Desde la felicidad frenética de la victoria hasta la tristeza apabullante de la
derrota. Tienen en común ser espectáculos públicos que nadie puede ignorar, así
los deteste y se refugie en otras actividades. Es imposible escapar de las
consecuencias de la política y menos a las alegrías y desdichas del futbol. De
sus resultados, sus jugadores, victorias, derrotas y trampas todo el mundo
habla y se considera un experto insuperable.
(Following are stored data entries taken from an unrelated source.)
Lemma within_scan_pages matrix base A now target conversation request full keep fuel :
  lasting A -> (forall log, A log -> allowed matrix target log) ->
  forall s, preserves (within matrix base A) (scan_pages provider fuel session now target conversation request full keep s).
Proof.
  intros HA Ht. induction fuel as [|fuel IH]; intros s; cbn [scan_pages]; destruct (_ && _); try by intros w.
  apply preserves_bind; [by apply within_recent|]. intros page. destruct page as [|m page]; [by intros w|].
  apply preserves_bind; [apply within_index_messages|]. intros n. cbv zeta. destruct (sc_exhausted _); [by intros w|apply IH].
Qed.

Lemma within_scan matrix base A now target conversation request full keep :
  lasting A -> (forall log, A log -> allowed matrix target log) ->
  preserves (within matrix base A) (scan provider session now target conversation request full keep).
Proof. intros HA Ht. unfold scan. apply preserves_bind; [by apply within_scan_pages|]. by intros [?|] w. Qed.

Lemma preserves_needs (I : ContextState -> Prop) what o : preserves I (needs what o).
Proof. destruct o; by intros w. Qed.
(* ===== verification/Buttons.v ===== *)
(** * Buttons that run commands (src/discord/buttons.rs)

    A click on a button of a message runs the command configured for the
    button's namespace.  The parsing of the button's id, the configuration, the
    command and what is told of its end are functions; clicks are tasks over the
    set of messages in flight, each step what a task does under the lock or
    between two await points.  What the process does and how Discord answers
    are choices of the steps. *)
From stdpp Require Import base list strings gmap.
From Stdlib Require Import ZArith NArith Lia Ascii String.
From S2P Require Import Prelude RustStr Json Db Outgoing Search Attachments.
Open Scope string_scope.
Local Notation length := Datatypes.length.
Local Notation trim := RustStr.trim.

Definition BUTTON_PREFIX : string := "omon:btn:".
Definition DEFAULT_TIMEOUT_SECS : N := 600.
Definition MAX_REPLY_CHARS : nat := 1900.
Definition PENDING_LABEL : string := "⏳ 처리 중…".
Definition DEFAULT_DONE_LABEL : string := "✓ 완료".
Definition INHERITED_ENV : list string := ["HOME"; "USER"; "LOGNAME"; "TMPDIR"; "LANG"; "LC_ALL"].

Record ButtonClick : Type := mkClick { namespace : string; action : string; arg : string }.

Record ButtonActionConfig : Type := mkAction {
  command : list string;
  cwd : option string;
  timeout_secs : option N;
  done_labels : list (string * string)
}.

Record ActionOutcome : Type := mkOutcome {
  o_success : bool;
  o_code : option Z;
  o_stdout : string;
  o_stderr : string;
  timed_out : bool
}.

(** ** Ids *)

Definition is_lower_or_digit (c : ascii) : bool := in_range c 97 122 || in_range c 48 57.
Definition name_byte (c : ascii) : bool := is_lower_or_digit c || Ascii.eqb c "-".
Definition arg_byte (c : ascii) : bool := is_alphanumeric c || Ascii.eqb c "-" || Ascii.eqb c "_".
Definition starts_byte (p : ascii -> bool) (s : string) : bool := match s with String c _ => p c | "" => false end.

Definition is_name (s : string) : bool :=
  ((1 <=? len s) && (len s <=? 32))%nat && starts_byte is_lower_or_digit s && all_bytes name_byte s.
Definition is_arg (s : string) : bool :=
  ((1 <=? len s) && (len s <=? 64))%nat && starts_byte is_alphanumeric s && all_bytes arg_byte s.

Definition parse_button_custom_id (custom_id : string) : option ButtonClick :=
  rest ← strip_prefix BUTTON_PREFIX custom_id;
  match split_char ":" rest with
  | [ns; a; x] => if is_name ns && is_name a && is_arg x then Some (mkClick ns a x) else None
  | _ => None
  end.

Definition is_button_clicker_allowed (user_id : N) (allowed_users : list N) : bool := existsb (N.eqb user_id) allowed_users.

(** ** Configuration *)

Definition button_actions_path (env : Env) : string :=
  match env "OMON_BUTTON_ACTIONS_FILE" with
  | Some path => path
  | None =>
      let home := default "" (env "HOME") in
      (if is_empty home then "" else home ++ "/") ++ ".omon/button-actions.json"
  end.

Definition strings_of (v : value) : option (list string) := as_array v ≫= mapM as_str.
Definition labels_of (v : value) : option (list (string * string)) :=
  match v with JObject m => mapM (fun kv => (fun s => (kv.1, s)) <$> as_str kv.2) m | _ => None end.
Definition opt_member {A} (read : value -> option A) (key : string) (m : list (string * value)) : option (option A) :=
  match assoc_get key m with None | Some JNull => Some None | Some v => Some <$> read v end.
(* ===== verification/FileTool.v ===== *)
(** * The file tool (src/tools/file.rs)

    Reading, writing, listing and searching files below the authorized
    directories, over the file system of [Paths]: links are followed or refused
    where the source does, and every call may fail. *)
From stdpp Require Import base list strings gmap.
From Stdlib Require Import ZArith NArith Lia Ascii String.
From S2P Require Import Prelude RustStr Json Db Outgoing Web Paths.
Open Scope string_scope.
Local Notation length := Datatypes.length.

Record FileTool : Type := mkFileTool {
  root : PathBuf;
  extra_roots : list Canonical;
  max_read_bytes : N;
  max_search_results : nat;
  require_write_approval : bool
}.

Definition file_tool (root : PathBuf) : FileTool := mkFileTool root [] 200000 1000 false.
Definition with_write_approval (enabled : bool) (t : FileTool) : FileTool :=
  mkFileTool (root t) (extra_roots t) (max_read_bytes t) (max_search_results t) enabled.

Definition tool_error (e : IoError) : OmonError := ToolExecution (show_error e).
Definition escapes {A} : result A OmonError := Err (ToolExecution "path escapes tool root").

Definition required (args : value) (key : string) : result string OmonError :=
  match get key args ≫= as_str with Some s => Ok s | None => Err (ToolExecution ("missing string argument: " ++ key)) end.

Definition valid_utf8 (bytes : string) : bool := match from_utf8 (list_ascii_of_string bytes) with Utf8Ok => true | _ => false end.
(** [String::from_utf8_lossy]. *)
Definition lossy_text (bytes : string) : string := page_text (lossy (list_ascii_of_string bytes)).

Fixpoint strip_root (root q : Canonical) : option Canonical :=
  match root, q with
  | [], _ => Some q
  | a :: root, b :: q => if String.eqb a b then strip_root root q else None
  | _, _ => None
  end.

Definition backslash : ascii := "\".
Fixpoint slashes (s : string) : string :=
  match s with "" => "" | String c s => String (if Ascii.eqb c backslash then "/" else c)%char (slashes s) end.

Definition relative_string (root q : Canonical) : string :=
  match strip_root root q with
  | Some rest => slashes (lossy_text (String.concat "/" rest))
  | None => lossy_text (show_canonical q)
  end.

(** ** Search *)

Record Match : Type := mkMatch { m_path : string; m_line : N; m_content : string }.
Definition match_value (m : Match) : value :=
  JObject [("content", JString (m_content m)); ("line", JPos (m_line m)); ("path", JString (m_path m))].
Definition match_le (a b : Match) : bool :=
  match String.compare (m_path a) (m_path b) with Lt => true | Gt => false | Eq => (m_line a <=? m_line b)%N end.

(** The matching lines of a file, numbered from [line]. *)
Fixpoint matching_lines (shown query : string) (line : N) (ls : list string) : list Match :=
  match ls with
  | [] => []
  | l :: rest =>
      (if contains query l then [mkMatch shown line l] else []) ++ matching_lines shown query (N.succ line) rest
  end%list.

(** Matches are pushed one by one until there are [limit]: [inr] stops. *)
Fixpoint push_matches (limit : nat) (found acc : list Match) : list Match + list Match :=
  match found with
  | [] => inl acc
  | m :: rest =>
      let acc := (acc ++ [m])%list in
      if (limit <=? length acc)%nat then inr acc else push_matches limit rest acc
  end.

Definition SEARCHED_BYTES : N := 1024 * 1024.

Section Tool.
Context (cwd : Canonical) (arrange : list string -> list string).
Notation F := (M FS).
Local Notation canonicalize := (canonicalize cwd).
Local Notation symlink_metadata := (symlink_metadata cwd).

Open Scope db_scope.

(** A call whose error ends the operation. *)
Definition try_io {A} (m : F (result A IoError)) : F A :=
  r <- m ;; match r with Ok a => ret a | Err e => fail (tool_error e) end.

(** [None]: out of fuel. *)
Fixpoint search_loop (fuel : nat) (shown_root start : Canonical) (query : string) (limit : nat)
    (pending : list Canonical) (matches : list Match) : F (option (list Match)) :=
  match fuel, pending with
  | _, [] => ret (Some (sort_by match_le matches))
  | O, _ => ret None
  | S fuel, path :: pending =>
      m <- try_io (symlink_metadata (of_canonical path)) ;;
      if is_symlink m then search_loop fuel shown_root start query limit pending matches
      else if is_dir m then
        entries <- try_io (read_dir cwd arrange (of_canonical path)) ;;
        let below := List.filter (within start) (map (fun n => path ++ [n])%list entries) in
        search_loop fuel shown_root start query limit (rev below ++ pending)%list matches
      else if (SEARCHED_BYTES <? file_len m)%N then search_loop fuel shown_root start query limit pending matches
      else
        r <- read_file cwd (of_canonical path) ;;
        match r with
        | Ok bytes =>
            if valid_utf8 bytes then
              match push_matches limit (matching_lines (relative_string shown_root path) query 1 (lines bytes)) matches with
              | inr full => ret (Some full)
              | inl matches => search_loop fuel shown_root start query limit pending matches
              end
            else search_loop fuel shown_root start query limit pending matches
        | Err _ => search_loop fuel shown_root start query limit pending matches
        end
  end.

(** ** Authorization *)

Fixpoint with_authorized_roots_from (paths : list PathBuf) : F (list Canonical) :=
  match paths with
  | [] => ret []
  | p :: rest =>
      r <- canonicalize p ;;
      kept <- match r with
              | Ok q => d <- metadata cwd (of_canonical q) ;;
                        ret (match d with Ok m => if is_dir m then [q] else [] | Err _ => [] end)
              | Err _ => ret []
              end ;;
      more <- with_authorized_roots_from rest ;;
      ret (kept ++ more)%list
  end.
Definition with_authorized_roots (paths : list PathBuf) (t : FileTool) : F FileTool :=
  roots <- with_authorized_roots_from paths ;;
  ret (mkFileTool (root t) roots (max_read_bytes t) (max_search_results t) (require_write_approval t)).

Section WithTool.
Context (t : FileTool).

Definition canonical_root : F Canonical := try_io (canonicalize (root t)).

Definition is_authorized (q : Canonical) : F bool :=
  r <- attempt canonical_root ;;
  ret (match r with Ok root => within root q | Err _ => false end || existsb (fun root => within root q) (extra_roots t)).

(** [authorize]: the check that follows each resolution. *)
Definition authorize (q : Canonical) : F unit :=
  ok <- is_authorized q ;; if ok : bool then ret tt else lift escapes.

Definition ensure_inside_root (p : PathBuf) : F Canonical :=
  q <- try_io (canonicalize p) ;; authorize q ;;; ret q.
Lemma balanced_delete s s' (p : PendingWrite -> bool) i :
  keyed s -> pending_writes s' = delete_where p (pending_writes s) -> (forall x, p x = true -> pw_id x = i) ->
  count p (pending_writes s) = 1%nat -> balanced s (RejectedAs i) s'.
Proof.
  intros K E Hp One. unfold balanced, keyed. rewrite E. split.
  - intros id. etrans; [apply count_delete_le|apply K].
  - intros id. simpl. pose proof (count_delete (with_id id) p (pending_writes s)) as D.
    assert (C : count (fun r => with_id id r && p r) (pending_writes s) = Nat.b2n (String.eqb i id)); [|rewrite D; pose proof (count_split (with_id id) p (pending_writes s)); lia].
    destruct (String.eqb_spec i id) as [<-|Ne]; simpl.
    + rewrite <- One. apply count_ext. intros x _. destruct (p x) eqn:P; [|by rewrite andb_false_r].
      unfold with_id. by rewrite (Hp _ P), String.eqb_refl.
    + apply count_zero. intros x _. destruct (p x) eqn:P; [|by rewrite andb_false_r].
      unfold with_id. rewrite (Hp _ P). by destruct (String.eqb_spec i id).
Qed.

Lemma stage_balanced s uuid now kind payload :
  keyed s -> triple (eq s) (stage_pending_write constraint_error uuid now kind payload)
    (fun id => balanced s (StagedAs id)) (fun s' => pending_writes s' = pending_writes s).
Proof.
  intros K. apply triple_exec; [by intros s' <-|]. intros s' <-.
  destruct (0 <? count (with_id (short_id uuid)) (pending_writes s))%nat eqn:C; [done|]. apply Nat.ltb_ge in C.
  assert (E : forall id, count (with_id id) (pending_writes s ++ [mkPendingWrite (short_id uuid) kind payload now]) =
    (count (with_id id) (pending_writes s) + Nat.b2n (String.eqb (short_id uuid) id))%nat) by (intros id; by rewrite count_snoc).
  unfold balanced, keyed. simpl. split; intros id; rewrite E; [|lia].
  destruct (String.eqb_spec (short_id uuid) id) as [<-|]; simpl; [lia|]. specialize (K id). lia.
Qed.
(* ===== verification/Store.v ===== *)
(** * The old gateway's cron stores and the notepads of jobs ([src/cron/store.rs])

    Reading a profile's [jobs.json] and [config.yaml], importing its jobs into
    the table [cron_jobs], the notepads a job keeps between runs, and the limits
    read from the environment.  The files answer the same during one import;
    YAML and SQLite's JSON functions are arguments. *)
From stdpp Require Import base list strings option sets relations.
From Stdlib Require Import ZArith NArith Lia Ascii String DecimalString.
From S2P Require Import Prelude RustStr Db Session Ledger Json Schedule Cron Jobs Paths FileTool.
Open Scope string_scope.
Open Scope omon_scope.
Local Notation length := Datatypes.length.

(** ** Limits *)

Definition DEFAULT_CRON_RUNS_RETENTION_DAYS : Z := 14.
Definition DEFAULT_CRON_SCRIPT_TIMEOUT_SECS : N := 1800.

Definition positive (n : N) : option N := if (0 <? n)%N then Some n else None.

Definition cron_script_timeout_secs_from (raw : option string) : N :=
  default DEFAULT_CRON_SCRIPT_TIMEOUT_SECS ((raw ≫= (fun r => parse_u64 (trim r))) ≫= positive).

Definition resolve_cron_script_timeout (job_override : option N) (global_default : N) : N :=
  default (if (0 <? global_default)%N then global_default else DEFAULT_CRON_SCRIPT_TIMEOUT_SECS) (job_override ≫= positive).

(** [str::parse::<i64>]. *)
Definition parse_i64 (s : string) : option Z :=
  match s with
  | String "-" digits =>
      match NilZero.uint_of_string digits with
      | Some u => let n := Z.of_N (N.of_uint u) in if (n <=? 2 ^ 63)%Z then Some (- n)%Z else None
      | None => None
      end
  | _ => match parse_u64 s with Some n => if (n <? 2 ^ 63)%N then Some (Z.of_N n) else None | None => None end
  end.

Definition cron_runs_retention_days (variable : option string) : result Z OmonError :=
  match variable with
  | None => Ok DEFAULT_CRON_RUNS_RETENTION_DAYS
  | Some v =>
      let v := lossy_text v in
      let bad := Err (Config ("CRON_RUNS_RETENTION_DAYS must be a non-negative integer, got `" ++ v ++ "`")) in
      match parse_i64 v with Some days => if (days <? 0)%Z then bad else Ok days | None => bad end
  end.

(** ** Notepads *)

Record Notepad : Type := mkNotepad {
  np_profile : string;
  np_job : string;
  np_key : string;
  np_value : string;
  np_created_at : string;
  np_updated_at : string
}.

Definition MAX_NOTEPAD_VALUE_BYTES : nat := 16 * 1024.
Definition MAX_NOTEPAD_TOTAL_BYTES : nat := 64 * 1024.

Definition note_of (profile job : string) (r : Notepad) : bool := String.eqb (np_profile r) profile && String.eqb (np_job r) job.
Definition note_at (profile job key : string) (r : Notepad) : bool := note_of profile job r && String.eqb (np_key r) key.
Definition key_le (a b : string * string) : bool := match String.compare a.1 b.1 with Gt => false | _ => true end.
Definition entries_of (profile job : string) (t : list Notepad) : list (string * string) :=
  sort_by key_le (map (fun r => (np_key r, np_value r)) (select (note_of profile job) t)).
Definition size_of (l : list (string * string)) : nat := sum_list (map (fun e => len e.2) l).

(** The [INSERT ... ON CONFLICT] of [set_cron_notepad]. *)
Definition put_note (row : Notepad) (t : list Notepad) : list Notepad :=
  let same := note_at (np_profile row) (np_job row) (np_key row) in
  if existsb same t
  then update_where same (fun r => mkNotepad (np_profile r) (np_job r) (np_key r) (np_value row) (np_created_at r) (np_updated_at row)) t
  else (t ++ [row])%list.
Aunque no faltan detractores que
repudian a las tres, en este orden: política, democracia y fútbol, por
considerarlas sucias, violentas y corruptas, pues consideran que de ellas se
lucran y enriquecen muy pocos a costa del fanatismo, la ignorancia y la
ingenuidad de millones de hinchas y electores.
Fútbol
vital Vs Política letal
Pero quizá la mayor
diferencia es que el fútbol, salvo circunstancias excepcionales, es un juego
vitalmente disputado que disfrutan las mayorías, como lo estamos viendo por
estos días en la Eurocopa y la Copa América. Por el contrario, la política
suele ser, especialmente en el ámbito internacional, una disputa criminal donde
mueren millones de personas, la mayoría civiles semejantes a los espectadores
en los estadios, en beneficio de minorías inescrupulosas, que nunca combaten y
menos mueren: la industria bélica y sus cómplices auspiciadores, los jefes de
Estado. Tanto nacional como internacionalmente hoy la política y la democracia
están en retroceso frente al fútbol. Todos los jefes de Estado perderían por
goleada frente a sus respectivas selecciones, si se realizaran sondeos de
opinión. Y no debería ser así, pues tanto la política como la democracia podrían
emular las principales reglas del fútbol y brindar resultados satisfactorios
para todos, incluso para los perdedores, que siempre tienen la oportunidad de
cobrar revancha. Pero lamentablemente no es así. Muchos políticos hacen de la
democracia un juego de suma cero, pues creen que al ganar las elecciones sus
adversarios ya pierden todo, incluso el derecho a jugar como legítimos
opositores y eventualmente a ganar en las próximas elecciones. Así acaban con
la democracia.
Fútbol
y Democracia
Seguramente ello se debe a que el fútbol es un
juego agonal, es decir, que tiene reglas claras y precisas que regulan el juego
y protegen a todos los jugadores de la violencia, la fuerza y las trampas,
conservándoles sus vidas. Sin duda, el fútbol es un juego disputado, la mayoría
de las veces rudo, pero no tolera la violencia ni la trampa para obtener
victorias. Aunque algunas se hayan logrado con la “mano de Dios”, como la de
Maradona frente a Inglaterra. El fútbol es un juego con reglas claras y
resultados inciertos, como reza una conocida definición de la democracia, que
lamentablemente estamos muy lejos de cumplir en Colombia. Ningún entrenador de
fútbol estimula a sus jugadores a golpear al contrario para ganar el partido,
sin importar los medios utilizados, como sí lo hacen algunos líderes políticos,
incluso en nombre de la democracia. Nunca se le ocurriría a un entrenador
tratar a los contrincantes como enemigos del juego que deben ser excluidos de
la cancha o incluso eliminados a punta de patadas. Nunca deslegitima de entrada
al adversario, sin siquiera comenzar el partido, tildándolo de antideportivo o
antidemocrático. Mucho menos los entrenadores se niegan a reconocer los
resultados cuando pierden o animan a tomarse el “Estadio”, como lo promovió
Trump en Washington en el Capitolio y Bolsonaro en el
palacio de Planalto en Brasilia. En una palabra, tanto el fútbol como la
democracia no toleran ni aceptan la violencia, ni la trampa como medios
legítimos para competir, pues desde el momento en que irrumpen en el campo de
juego o en la vida pública, ponen en riesgo la vida de todos los jugadores y de
los mismos espectadores. Es decir, dejan de existir en tanto fútbol y
democracia, para convertirse en juegos mortales, donde todos estamos en riesgo.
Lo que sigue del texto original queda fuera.